### [Extracted entries]
┄┄┄┄┄┄
(* ===== verification/Counter.v ===== *)
(** The two counters of [pkg/app/counter]: four threads increment the first
    under a spin lock ([lib::SpinLock]), four the second under a semaphore.

    An increment reads the counter and writes it back in separate steps, so
    that without a lock increments would be lost.  A thread that finds the lock
    taken tries again, and need not be scheduled fairly: what holds is that no
    increment is lost, and that at any time somebody can get on. *)
From S2P Require Import Prelude Sync Clients.

(** [lib::SpinLock] and the two counters, in shared memory; [false] is the
    counter under the spin lock, [true] the one under the semaphore. *)
Record memory : Type := mkMemory { bolt : bool; COUNTER : Z; COUNTER_SEM : Z }.

Definition cell (c : bool) (g : memory) : Z := if c then COUNTER_SEM g else COUNTER g.

Definition set_cell (c : bool) (v : Z) (g : memory) : memory :=
  if c then mkMemory (bolt g) (COUNTER g) v else mkMemory (bolt g) v (COUNTER_SEM g).

Inductive action : Type :=
  | CompareExchange
  | StoreBolt (b : bool)
  | Load (c : bool)
  | Add
  | Store (c : bool).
┄┄┄┄┄┄
### [What is required]
What belongs in the answer is the line with "Inductive action : Type" plus every later line of the listing, copied word for word and nothing besides.

### [Written response]
Inductive action : Type :=
  | CompareExchange
  | StoreBolt (b : bool)
  | Load (c : bool)
  | Add
  | Store (c : bool).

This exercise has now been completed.